A sessão do Conselho de Ética da Câmara dos Deputados foi suspensa, nesta quinta-feira (11), após o deputado Marcos Pollon (PL) passar mal durante seu depoimento. O parlamentar e outros dois colegas, Marcel van Hattem (Novo-RS) e Zé Trovão (PL-SC) respondem por participação no motim da direita que, em agosto, ocupou por 48 horas a Mesa Diretora da Câmara após a prisão do ex-presidente Bolsonaro.
Pollon havia solicitado uma pausa na reunião para aguardar a chegada de um novo advogado, após o defensor anterior renunciar ao caso. O pedido, porém, foi negado pela presidência do Conselho. O deputado insistiu na interrupção dos trabalhos e, na sequência, informou que não estava se sentindo bem.
Diagnosticado com Transtorno do Espectro Autista (TEA), Pollon afirmou que estava há dias sem dormir devido à hiperestimulação, o que teria provocado o mal-estar. “Não estou me sentindo bem, a minha mão está gelada”, disse, com a voz entrecortada. Paramédicos foram acionados e o parlamentar foi retirado da sala.
Diante da situação, o presidente do Conselho, deputado Josenildo (PDT-AP), suspendeu a sessão.

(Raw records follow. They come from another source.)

(** X12. Choosing a payment method other than cash and checking out right
    away records the cart total as the amount paid, with no change, under
    the method chosen. *)
Theorem select_then_checkout (w : World) (method : string) :
  method ≠ "Cash" →
  cart (app w) ≠ [] →
  blank (customerName (app w)) = false →
  faults (length (calls w)) = None →
  ∃ row : Transaction.t,
    transactions
      (store ((selectPaymentMethod method;; handleCheckout faults) w).2)
    = transactions (store w) ++ [row] ∧
    Transaction.payment_method row = method ∧
    Transaction.amount_paid row = Cart.cartTotal (cart (app w)) ∧
    Transaction.change_amount row = 0.
Proof.
  intros Hmethod Hcart Hname Hf1.
  unfold mbind, M_bind, selectPaymentMethod, get_app. simpl.
  rewrite (bool_decide_eq_true_2 _ Hmethod).
  unfold setPaymentMethod, setAmountPaid, set_app. simpl.
  match goal with |- context [handleCheckout faults ?w1] => set (w1' := w1) end.
  assert (valid (app w1')) as Hvalid.
  { repeat split; [done|done|]. simpl. tauto. }
  eexists. split; [by apply (handleCheckout_records w1')|].
  simpl. unfold paid. simpl. repeat split. f_equal. lia.
Qed.

(** X28. A [NaN] in the amount field is not a short payment: [NaN < total]
    is false, so that the checkout goes ahead under every payment method,
    cash included, and the transaction it inserts carries [NaN] as the
    amount paid and as the change. *)
Theorem NaN_amount_is_not_short (w : World) :
  cart (app w) ≠ [] →
  blank (customerName (app w)) = false →
  amountPaid (app w) = Some JsNumber.NaN →
  faults (length (calls w)) = None →
  ∃ row : Transaction.t,
    transactions (store (handleCheckout faults w).2)
    = transactions (store w) ++ [row] ∧
    Transaction.total_amount row = Cart.cartTotal (cart (app w)) ∧
    Transaction.amount_paid row = JsNumber.NaN ∧
    Transaction.change_amount row = JsNumber.NaN ∧
    Transaction.payment_method row = paymentMethod (app w).
Proof.
  intros Hcart Hname Hamount Hf1.
  assert (valid (app w)) as Hvalid.
  { repeat split; [done|done|]. unfold JsNumber.lt, paid. rewrite Hamount.
    by intros [_ ?]. }
  eexists. split; [by apply handleCheckout_records|].
  simpl. unfold paid. rewrite Hamount. done.
Qed.

End PaymentFacts.

(** ** [POST /api/transactions] of the earlier server *)

Section ServerFacts.

(** One round of the loop of the route. *)
Lemma server_loop_tables (transactionId : Z) (items : list CartItem) (db : Store) :
  let db' :=
    fold_left
      (λ db (item : CartItem),
         Server.updateStock (quantity item) (id item)
           (Server.insertItem (item_row transactionId item) db))
      items db in
  transactions db' = transactions db ∧
  transaction_items db'
  = transaction_items db ++ map (item_row transactionId) items ∧
  next_id db' = next_id db.
Proof.
  revert db. induction items as [|item items IH]; intros db; simpl.
  - by rewrite app_nil_r.
  - destruct (IH (Server.updateStock (quantity item) (id item)
                    (Server.insertItem (item_row transactionId item) db)))
      as (-> & -> & ->).
    simpl. by rewrite <- app_assoc.
Qed.

(** X13. The route adds one transaction, numbered with the id it returns,
    and one item row for each item of the body, in their order and all
    naming that transaction; a store whose tables agree keeps them in
    agreement. *)
Theorem server_transaction_rows (body : Server.Body) (db : Store) :
  let db' := (Server.transaction body db).1 in
  let transactionId := (Server.transaction body db).2 in
  transactionId = next_id db ∧
  transactions db'
  = transactions db
    ++ [ {| Transaction.id := transactionId;
            Transaction.values := Server.fields body;
            Transaction.timestamp := now db |} ] ∧
  transaction_items db'
  = transaction_items db ++ map (item_row transactionId) (Server.items body) ∧
  (referential db → referential db').
Proof.
  unfold Server.transaction. simpl.
  match goal with |- context [fold_left ?f ?items ?db1] =>
    destruct (server_loop_tables (next_id db) items db1) as (Ht & Hi & Hn)
  end.
  cbn zeta in Ht, Hi, Hn. unfold item_row in *.
  split; [done|]. split; [exact Ht|]. split; [exact Hi|].
  intros Href.
  pose proof (referential_insert (Server.fields body) db Href) as Href1.
  destruct Href1 as (Hids & Hnd & Hrows). simpl in *.
  unfold referential. rewrite Ht, Hi, Hn. simpl. repeat split; [done|done|].
  apply Forall_app. split; [done|].
  apply Forall_forall. intros row Hrow.
  apply list_elem_of_fmap in Hrow as (item & -> & _).
  exists {| Transaction.id := next_id db;
            Transaction.values := Server.fields body;
            Transaction.timestamp := now db |}.
  split; [|reflexivity]. apply elem_of_app. right. left.
Qed.

Lemma asked_nonneg (productId : Z) (items : list CartItem) :
  Forall (λ item : CartItem, 0 ≤ quantity item) items →
  0 ≤ asked productId items.
Proof.
  unfold asked, sum_where. induction 1 as [|item items Hq _ IH]; simpl; [done|].
  case_decide; lia.
Qed.

Lemma server_loop_stock (transactionId : Z) (items : list CartItem) (db : Store)
    (productId : Z) (p : Product) :
  products db !! productId = Some p →
  Forall (λ item : CartItem, 0 ≤ quantity item) items →
  asked productId items ≤ stock p →
  products
    (fold_left
       (λ db (item : CartItem),
          Server.updateStock (quantity item) (id item)
            (Server.insertItem (item_row transactionId item) db))
       items db) !! productId
  = Some (with_stock p (stock p - asked productId items)).
Proof.
  revert db p. induction items as [|item items IH]; intros db p Hp Hq Hstock.
  - simpl. rewrite Hp. f_equal. unfold asked, sum_where. simpl.
    destruct p. unfold with_stock. simpl. f_equal. lia.
  - apply Forall_cons in Hq as [Hq Hqs].
    pose proof (asked_nonneg productId items Hqs) as Hrest.
    assert (asked productId (item :: items)
            = (if decide (id item = productId) then quantity item else 0)
              + asked productId items) as Hsum by done.
    rewrite Hsum in *. cbn [fold_left].
    destruct (decide (id item = productId)) as [Hid|Hid].
    + assert (products (Server.updateStock (quantity item) (id item)
                (Server.insertItem (item_row transactionId item) db)) !! productId
              = Some (with_stock p (stock p - quantity item))) as Hlook.
      { simpl. rewrite Hid, lookup_alter_eq, Hp. simpl.
        by rewrite bool_decide_eq_true_2 by lia. }
      assert (asked productId items ≤ stock (with_stock p (stock p - quantity item)))
        as Hleft by (simpl; lia).
      rewrite (IH _ _ Hlook Hqs Hleft).
      f_equal. unfold with_stock. simpl. f_equal. lia.
    + assert (products (Server.updateStock (quantity item) (id item)
                (Server.insertItem (item_row transactionId item) db)) !! productId
              = Some p) as Hlook.
      { simpl. by rewrite lookup_alter_ne. }
      assert (asked productId items ≤ stock p) as Hleft by lia.
      by rewrite (IH _ _ Hlook Hqs Hleft).
Qed.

Ele afirmou que as oitivas serão retomadas na sexta-feira (12), às 9h, caso haja parecer médico sobre o estado de saúde do parlamentar. Josenildo também declarou que pedirá investigação à OAB sobre a conduta do advogado que abandonou a defesa de Pollon. “As circunstâncias não ficaram claras e pode haver erro grave de ética”, afirmou.
Acusações
No processo, van Hattem e Zé Trovão são investigados por obstruir a cadeira da presidência da Câmara, então ocupada por Hugo Motta (Republicanos-PB). Pollon é acusado de sentar na cadeira da vice-presidência durante a ocupação. A representação pede a suspensão cautelar dos três por um mês.
Além disso, Pollon responde por declarações consideradas difamatórias contra o presidente da Câmara, o que pode resultar em outros três meses de suspensão.